** Opening DATA block **

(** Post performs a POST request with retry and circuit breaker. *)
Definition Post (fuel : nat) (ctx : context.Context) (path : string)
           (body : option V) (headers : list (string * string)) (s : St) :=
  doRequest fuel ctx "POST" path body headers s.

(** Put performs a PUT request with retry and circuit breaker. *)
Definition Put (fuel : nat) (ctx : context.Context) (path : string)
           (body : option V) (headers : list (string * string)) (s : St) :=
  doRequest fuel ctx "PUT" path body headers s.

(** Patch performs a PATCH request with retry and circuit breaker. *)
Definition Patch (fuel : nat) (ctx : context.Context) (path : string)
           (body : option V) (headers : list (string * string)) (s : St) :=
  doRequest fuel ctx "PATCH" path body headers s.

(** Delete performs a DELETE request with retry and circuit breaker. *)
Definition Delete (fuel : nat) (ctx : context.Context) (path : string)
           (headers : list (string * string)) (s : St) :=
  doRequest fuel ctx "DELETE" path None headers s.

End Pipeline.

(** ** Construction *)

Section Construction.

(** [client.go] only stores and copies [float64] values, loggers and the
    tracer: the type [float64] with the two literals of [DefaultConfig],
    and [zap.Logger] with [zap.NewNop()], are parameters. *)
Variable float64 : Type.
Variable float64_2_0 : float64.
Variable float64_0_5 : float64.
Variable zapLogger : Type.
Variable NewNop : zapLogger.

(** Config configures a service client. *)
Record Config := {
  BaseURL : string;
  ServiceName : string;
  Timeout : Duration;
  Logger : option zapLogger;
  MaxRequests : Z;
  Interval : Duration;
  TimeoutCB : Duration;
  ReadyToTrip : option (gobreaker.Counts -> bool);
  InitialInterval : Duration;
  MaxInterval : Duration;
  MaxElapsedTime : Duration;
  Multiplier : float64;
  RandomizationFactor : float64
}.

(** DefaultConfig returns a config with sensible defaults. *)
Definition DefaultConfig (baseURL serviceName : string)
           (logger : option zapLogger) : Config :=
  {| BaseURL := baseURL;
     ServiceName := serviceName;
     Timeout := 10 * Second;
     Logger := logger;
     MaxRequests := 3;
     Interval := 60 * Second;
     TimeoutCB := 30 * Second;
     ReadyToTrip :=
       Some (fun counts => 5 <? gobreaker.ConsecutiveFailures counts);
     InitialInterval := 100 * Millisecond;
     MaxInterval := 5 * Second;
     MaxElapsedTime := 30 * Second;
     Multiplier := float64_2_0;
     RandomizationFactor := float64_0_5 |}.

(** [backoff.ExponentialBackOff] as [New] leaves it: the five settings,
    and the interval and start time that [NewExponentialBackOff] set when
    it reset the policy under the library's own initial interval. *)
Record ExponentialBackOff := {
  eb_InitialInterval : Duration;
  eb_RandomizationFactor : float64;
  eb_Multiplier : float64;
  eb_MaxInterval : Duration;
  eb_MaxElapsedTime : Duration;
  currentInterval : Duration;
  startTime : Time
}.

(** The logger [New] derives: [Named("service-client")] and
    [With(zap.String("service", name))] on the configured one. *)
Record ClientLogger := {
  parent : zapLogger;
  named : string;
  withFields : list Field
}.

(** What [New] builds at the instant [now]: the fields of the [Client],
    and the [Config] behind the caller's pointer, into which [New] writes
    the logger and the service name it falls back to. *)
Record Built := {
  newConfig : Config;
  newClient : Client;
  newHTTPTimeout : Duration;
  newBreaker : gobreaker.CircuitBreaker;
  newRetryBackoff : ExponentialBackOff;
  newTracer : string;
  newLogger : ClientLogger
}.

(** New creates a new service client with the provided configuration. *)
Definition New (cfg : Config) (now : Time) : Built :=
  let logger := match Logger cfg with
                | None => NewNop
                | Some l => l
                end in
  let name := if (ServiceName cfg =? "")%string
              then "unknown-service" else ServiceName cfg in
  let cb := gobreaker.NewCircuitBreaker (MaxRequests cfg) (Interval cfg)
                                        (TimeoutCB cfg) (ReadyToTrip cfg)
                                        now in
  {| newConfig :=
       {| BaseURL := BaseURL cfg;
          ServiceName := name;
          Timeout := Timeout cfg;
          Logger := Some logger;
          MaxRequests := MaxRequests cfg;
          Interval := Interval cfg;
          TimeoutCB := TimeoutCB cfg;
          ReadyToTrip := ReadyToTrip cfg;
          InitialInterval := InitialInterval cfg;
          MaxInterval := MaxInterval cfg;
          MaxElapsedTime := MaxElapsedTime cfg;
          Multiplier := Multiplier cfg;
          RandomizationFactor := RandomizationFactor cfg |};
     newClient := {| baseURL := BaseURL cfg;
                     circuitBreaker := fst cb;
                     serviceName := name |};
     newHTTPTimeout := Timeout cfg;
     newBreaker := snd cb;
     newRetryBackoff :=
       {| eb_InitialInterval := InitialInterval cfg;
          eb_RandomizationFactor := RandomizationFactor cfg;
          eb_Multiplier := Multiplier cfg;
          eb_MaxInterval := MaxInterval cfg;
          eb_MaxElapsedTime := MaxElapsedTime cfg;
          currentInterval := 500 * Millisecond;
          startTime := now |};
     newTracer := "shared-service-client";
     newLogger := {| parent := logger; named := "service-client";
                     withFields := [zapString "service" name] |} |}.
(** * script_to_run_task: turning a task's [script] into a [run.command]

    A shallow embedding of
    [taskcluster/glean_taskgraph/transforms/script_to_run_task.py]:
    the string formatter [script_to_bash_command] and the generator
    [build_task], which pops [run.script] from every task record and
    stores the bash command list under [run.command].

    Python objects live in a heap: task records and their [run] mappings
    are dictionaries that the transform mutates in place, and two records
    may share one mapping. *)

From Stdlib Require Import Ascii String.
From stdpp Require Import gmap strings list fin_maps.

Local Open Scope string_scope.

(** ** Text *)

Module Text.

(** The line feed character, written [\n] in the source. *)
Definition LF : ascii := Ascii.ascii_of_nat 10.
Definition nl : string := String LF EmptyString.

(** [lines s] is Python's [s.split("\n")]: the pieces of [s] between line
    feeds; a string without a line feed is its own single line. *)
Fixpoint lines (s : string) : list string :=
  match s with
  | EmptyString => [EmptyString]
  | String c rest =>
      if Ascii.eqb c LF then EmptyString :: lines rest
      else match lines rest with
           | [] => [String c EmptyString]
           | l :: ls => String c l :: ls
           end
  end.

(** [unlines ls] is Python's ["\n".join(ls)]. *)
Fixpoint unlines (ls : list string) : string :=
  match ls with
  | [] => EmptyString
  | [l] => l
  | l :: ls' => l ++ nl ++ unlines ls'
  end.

** Closing DATA block **
** Opening DATA block **

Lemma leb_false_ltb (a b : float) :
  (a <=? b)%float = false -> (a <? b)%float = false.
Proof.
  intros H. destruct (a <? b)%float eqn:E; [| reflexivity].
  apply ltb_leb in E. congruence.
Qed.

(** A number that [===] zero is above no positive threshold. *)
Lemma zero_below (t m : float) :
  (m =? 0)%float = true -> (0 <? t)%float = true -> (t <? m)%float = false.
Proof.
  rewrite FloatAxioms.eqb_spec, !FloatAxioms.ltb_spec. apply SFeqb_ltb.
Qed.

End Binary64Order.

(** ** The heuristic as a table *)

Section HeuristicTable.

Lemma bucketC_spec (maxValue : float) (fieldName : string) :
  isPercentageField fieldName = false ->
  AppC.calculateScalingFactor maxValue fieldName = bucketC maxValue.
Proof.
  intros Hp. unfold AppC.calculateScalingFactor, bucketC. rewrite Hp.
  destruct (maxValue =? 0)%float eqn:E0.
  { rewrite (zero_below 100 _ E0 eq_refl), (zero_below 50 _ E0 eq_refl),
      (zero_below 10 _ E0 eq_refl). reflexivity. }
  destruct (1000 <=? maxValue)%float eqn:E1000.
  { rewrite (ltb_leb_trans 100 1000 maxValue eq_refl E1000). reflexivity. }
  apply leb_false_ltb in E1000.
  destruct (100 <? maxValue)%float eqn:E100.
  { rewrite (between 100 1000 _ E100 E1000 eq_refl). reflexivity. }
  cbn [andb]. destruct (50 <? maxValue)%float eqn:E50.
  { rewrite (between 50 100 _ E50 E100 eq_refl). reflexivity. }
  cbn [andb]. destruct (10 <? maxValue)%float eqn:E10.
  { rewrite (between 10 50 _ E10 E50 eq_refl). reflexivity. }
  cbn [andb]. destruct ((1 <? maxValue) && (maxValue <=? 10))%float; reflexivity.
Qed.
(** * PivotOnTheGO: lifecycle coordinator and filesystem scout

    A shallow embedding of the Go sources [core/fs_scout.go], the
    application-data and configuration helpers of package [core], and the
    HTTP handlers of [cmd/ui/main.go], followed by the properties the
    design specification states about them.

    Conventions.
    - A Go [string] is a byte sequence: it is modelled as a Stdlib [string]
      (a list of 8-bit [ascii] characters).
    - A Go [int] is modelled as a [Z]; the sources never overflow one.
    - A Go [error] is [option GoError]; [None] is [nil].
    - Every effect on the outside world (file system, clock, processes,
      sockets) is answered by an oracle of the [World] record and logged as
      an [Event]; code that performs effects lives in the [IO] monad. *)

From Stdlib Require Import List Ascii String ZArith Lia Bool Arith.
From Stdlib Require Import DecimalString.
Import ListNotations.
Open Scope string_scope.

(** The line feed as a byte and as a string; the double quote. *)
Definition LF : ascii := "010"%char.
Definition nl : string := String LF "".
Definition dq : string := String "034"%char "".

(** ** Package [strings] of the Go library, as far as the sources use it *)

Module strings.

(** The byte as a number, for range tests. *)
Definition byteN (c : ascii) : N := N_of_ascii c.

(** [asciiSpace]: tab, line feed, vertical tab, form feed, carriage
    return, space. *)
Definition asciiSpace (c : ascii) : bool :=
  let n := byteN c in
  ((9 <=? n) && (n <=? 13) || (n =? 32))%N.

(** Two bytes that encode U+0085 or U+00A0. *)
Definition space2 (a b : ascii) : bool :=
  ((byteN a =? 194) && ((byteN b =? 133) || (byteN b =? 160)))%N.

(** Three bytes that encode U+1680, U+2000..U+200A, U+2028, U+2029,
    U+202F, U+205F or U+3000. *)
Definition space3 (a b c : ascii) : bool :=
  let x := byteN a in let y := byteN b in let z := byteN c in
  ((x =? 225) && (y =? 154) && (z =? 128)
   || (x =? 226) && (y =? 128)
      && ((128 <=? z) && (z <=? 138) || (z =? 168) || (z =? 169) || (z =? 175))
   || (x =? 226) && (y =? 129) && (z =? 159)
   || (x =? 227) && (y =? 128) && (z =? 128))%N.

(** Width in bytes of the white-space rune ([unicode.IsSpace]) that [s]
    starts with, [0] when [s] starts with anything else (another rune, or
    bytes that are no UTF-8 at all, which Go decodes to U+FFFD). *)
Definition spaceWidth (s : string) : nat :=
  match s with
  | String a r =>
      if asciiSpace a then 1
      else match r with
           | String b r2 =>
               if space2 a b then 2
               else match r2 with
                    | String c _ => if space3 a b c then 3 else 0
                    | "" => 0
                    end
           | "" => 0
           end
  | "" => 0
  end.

** Closing DATA block **
** Opening DATA block **

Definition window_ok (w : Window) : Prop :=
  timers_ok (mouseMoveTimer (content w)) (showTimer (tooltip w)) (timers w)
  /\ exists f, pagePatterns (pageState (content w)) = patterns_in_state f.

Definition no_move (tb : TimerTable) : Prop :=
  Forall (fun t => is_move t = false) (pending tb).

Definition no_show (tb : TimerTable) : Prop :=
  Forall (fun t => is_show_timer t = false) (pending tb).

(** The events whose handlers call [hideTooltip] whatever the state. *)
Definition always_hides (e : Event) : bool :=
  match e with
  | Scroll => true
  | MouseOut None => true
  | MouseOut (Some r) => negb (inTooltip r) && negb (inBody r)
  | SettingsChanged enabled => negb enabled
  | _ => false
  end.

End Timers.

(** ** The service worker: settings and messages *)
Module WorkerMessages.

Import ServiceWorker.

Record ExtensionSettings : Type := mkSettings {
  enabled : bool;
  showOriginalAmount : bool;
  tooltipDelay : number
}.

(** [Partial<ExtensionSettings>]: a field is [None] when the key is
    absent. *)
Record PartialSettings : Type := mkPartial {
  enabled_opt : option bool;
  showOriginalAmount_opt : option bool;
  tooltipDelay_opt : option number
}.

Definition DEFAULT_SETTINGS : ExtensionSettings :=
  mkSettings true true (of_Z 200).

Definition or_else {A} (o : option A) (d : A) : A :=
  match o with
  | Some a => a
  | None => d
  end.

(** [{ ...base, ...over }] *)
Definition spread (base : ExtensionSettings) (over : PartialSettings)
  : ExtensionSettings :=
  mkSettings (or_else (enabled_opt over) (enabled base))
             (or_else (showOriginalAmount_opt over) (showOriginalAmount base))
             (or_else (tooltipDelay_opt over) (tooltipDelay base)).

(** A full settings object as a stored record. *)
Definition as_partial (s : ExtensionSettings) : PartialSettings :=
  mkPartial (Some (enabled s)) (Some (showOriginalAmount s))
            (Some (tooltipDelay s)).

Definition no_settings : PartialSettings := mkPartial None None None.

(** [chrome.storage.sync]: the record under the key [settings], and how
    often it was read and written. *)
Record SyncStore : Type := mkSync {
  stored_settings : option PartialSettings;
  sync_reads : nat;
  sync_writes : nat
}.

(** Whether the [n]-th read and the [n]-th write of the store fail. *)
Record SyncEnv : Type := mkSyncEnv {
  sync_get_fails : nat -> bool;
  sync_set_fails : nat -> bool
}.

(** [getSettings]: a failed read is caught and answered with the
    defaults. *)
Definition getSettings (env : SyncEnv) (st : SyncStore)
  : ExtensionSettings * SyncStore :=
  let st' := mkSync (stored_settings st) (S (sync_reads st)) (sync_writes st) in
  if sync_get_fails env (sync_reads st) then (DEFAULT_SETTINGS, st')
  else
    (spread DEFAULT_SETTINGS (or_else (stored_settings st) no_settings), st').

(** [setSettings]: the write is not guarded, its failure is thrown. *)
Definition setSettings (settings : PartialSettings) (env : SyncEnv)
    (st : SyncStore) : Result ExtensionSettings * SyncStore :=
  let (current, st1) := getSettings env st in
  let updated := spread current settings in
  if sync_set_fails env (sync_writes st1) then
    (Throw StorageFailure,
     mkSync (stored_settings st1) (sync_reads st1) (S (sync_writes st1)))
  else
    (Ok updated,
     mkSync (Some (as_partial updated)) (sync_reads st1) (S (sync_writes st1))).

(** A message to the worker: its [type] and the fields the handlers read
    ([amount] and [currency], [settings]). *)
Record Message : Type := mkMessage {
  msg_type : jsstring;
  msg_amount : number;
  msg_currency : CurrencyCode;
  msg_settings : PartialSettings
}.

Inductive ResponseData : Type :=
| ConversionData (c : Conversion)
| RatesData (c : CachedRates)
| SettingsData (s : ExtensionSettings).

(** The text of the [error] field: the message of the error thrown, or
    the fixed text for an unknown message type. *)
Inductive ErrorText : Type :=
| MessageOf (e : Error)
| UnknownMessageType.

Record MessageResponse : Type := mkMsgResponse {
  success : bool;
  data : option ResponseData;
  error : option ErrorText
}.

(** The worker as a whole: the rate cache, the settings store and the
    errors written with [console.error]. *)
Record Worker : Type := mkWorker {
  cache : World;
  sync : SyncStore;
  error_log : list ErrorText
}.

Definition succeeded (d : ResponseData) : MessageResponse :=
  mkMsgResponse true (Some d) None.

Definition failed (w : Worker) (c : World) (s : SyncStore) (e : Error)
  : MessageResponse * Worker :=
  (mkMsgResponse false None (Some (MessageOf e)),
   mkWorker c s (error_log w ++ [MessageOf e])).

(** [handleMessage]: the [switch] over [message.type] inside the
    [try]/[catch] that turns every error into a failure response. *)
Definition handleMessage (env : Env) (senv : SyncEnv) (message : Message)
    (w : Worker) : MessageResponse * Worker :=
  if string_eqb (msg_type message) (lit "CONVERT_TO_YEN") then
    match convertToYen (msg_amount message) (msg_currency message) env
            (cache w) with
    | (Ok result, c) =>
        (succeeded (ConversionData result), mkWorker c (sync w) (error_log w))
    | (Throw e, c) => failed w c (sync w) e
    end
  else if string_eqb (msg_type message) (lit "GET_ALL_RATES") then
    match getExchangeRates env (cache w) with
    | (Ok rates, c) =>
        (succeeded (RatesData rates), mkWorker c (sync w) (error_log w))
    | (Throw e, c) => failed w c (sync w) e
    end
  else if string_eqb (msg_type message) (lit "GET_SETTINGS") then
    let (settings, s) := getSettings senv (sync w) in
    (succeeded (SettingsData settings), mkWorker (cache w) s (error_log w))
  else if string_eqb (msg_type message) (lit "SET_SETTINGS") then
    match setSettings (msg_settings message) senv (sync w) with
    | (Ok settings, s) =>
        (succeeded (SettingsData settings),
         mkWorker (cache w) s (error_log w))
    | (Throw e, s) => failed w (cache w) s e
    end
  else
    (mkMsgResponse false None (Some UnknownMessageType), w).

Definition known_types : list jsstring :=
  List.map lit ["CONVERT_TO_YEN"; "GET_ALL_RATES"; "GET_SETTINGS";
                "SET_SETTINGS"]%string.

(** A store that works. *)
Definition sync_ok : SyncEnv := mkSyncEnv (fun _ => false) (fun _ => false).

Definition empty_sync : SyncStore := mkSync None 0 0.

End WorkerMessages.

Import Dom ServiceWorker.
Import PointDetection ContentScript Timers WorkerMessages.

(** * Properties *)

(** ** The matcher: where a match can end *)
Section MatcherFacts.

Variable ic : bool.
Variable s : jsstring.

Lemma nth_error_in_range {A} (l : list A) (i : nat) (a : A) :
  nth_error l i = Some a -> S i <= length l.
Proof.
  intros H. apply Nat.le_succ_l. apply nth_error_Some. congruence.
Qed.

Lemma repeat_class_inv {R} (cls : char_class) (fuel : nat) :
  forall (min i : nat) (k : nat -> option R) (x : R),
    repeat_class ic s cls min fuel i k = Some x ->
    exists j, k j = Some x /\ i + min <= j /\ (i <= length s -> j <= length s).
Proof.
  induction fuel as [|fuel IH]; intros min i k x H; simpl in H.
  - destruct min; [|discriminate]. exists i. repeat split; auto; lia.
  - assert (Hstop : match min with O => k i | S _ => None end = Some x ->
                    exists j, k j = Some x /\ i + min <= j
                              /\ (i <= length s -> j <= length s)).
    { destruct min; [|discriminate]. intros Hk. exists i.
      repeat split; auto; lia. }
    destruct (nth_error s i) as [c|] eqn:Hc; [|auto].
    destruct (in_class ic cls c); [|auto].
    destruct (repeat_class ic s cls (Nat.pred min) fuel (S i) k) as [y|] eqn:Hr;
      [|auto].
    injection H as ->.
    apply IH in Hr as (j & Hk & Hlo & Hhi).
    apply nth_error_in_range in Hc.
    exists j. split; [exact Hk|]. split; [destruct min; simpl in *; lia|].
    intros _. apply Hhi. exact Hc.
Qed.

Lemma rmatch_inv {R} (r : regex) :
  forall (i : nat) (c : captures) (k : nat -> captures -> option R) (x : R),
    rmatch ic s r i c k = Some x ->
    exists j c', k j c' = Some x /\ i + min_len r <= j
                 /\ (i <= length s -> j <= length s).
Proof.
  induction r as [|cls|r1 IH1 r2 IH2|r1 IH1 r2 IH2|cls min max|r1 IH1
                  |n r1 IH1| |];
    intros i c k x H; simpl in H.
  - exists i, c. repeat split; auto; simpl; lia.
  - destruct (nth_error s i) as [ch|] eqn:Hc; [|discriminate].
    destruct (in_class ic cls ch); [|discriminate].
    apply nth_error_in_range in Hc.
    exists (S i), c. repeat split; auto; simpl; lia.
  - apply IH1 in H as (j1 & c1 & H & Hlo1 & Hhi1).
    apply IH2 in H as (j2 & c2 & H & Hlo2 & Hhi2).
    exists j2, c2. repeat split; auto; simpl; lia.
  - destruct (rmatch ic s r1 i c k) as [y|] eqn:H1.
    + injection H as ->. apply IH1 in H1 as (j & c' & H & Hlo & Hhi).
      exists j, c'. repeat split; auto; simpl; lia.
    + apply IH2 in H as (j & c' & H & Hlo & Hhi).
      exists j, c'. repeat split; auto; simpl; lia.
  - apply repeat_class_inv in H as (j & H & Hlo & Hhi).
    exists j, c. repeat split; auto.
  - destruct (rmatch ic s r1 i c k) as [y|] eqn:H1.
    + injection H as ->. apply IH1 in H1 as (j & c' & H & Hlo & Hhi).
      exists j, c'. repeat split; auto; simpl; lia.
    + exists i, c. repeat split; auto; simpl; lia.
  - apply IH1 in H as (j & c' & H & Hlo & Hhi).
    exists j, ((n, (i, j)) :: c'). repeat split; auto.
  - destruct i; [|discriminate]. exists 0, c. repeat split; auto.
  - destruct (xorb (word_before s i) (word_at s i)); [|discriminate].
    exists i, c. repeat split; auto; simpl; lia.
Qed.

** Closing DATA block **

• TASK PROMPT:
Could you write out, exactly as they stand, only the lines above that begin at the line with "String c rest =>" and stop after the line with "Fixpoint unlines (ls"?

• TASK OUTPUT:
  | String c rest =>
      if Ascii.eqb c LF then EmptyString :: lines rest
      else match lines rest with
           | [] => [String c EmptyString]
           | l :: ls => String c l :: ls
           end
  end.

(** [unlines ls] is Python's ["\n".join(ls)]. *)
Fixpoint unlines (ls : list string) : string :=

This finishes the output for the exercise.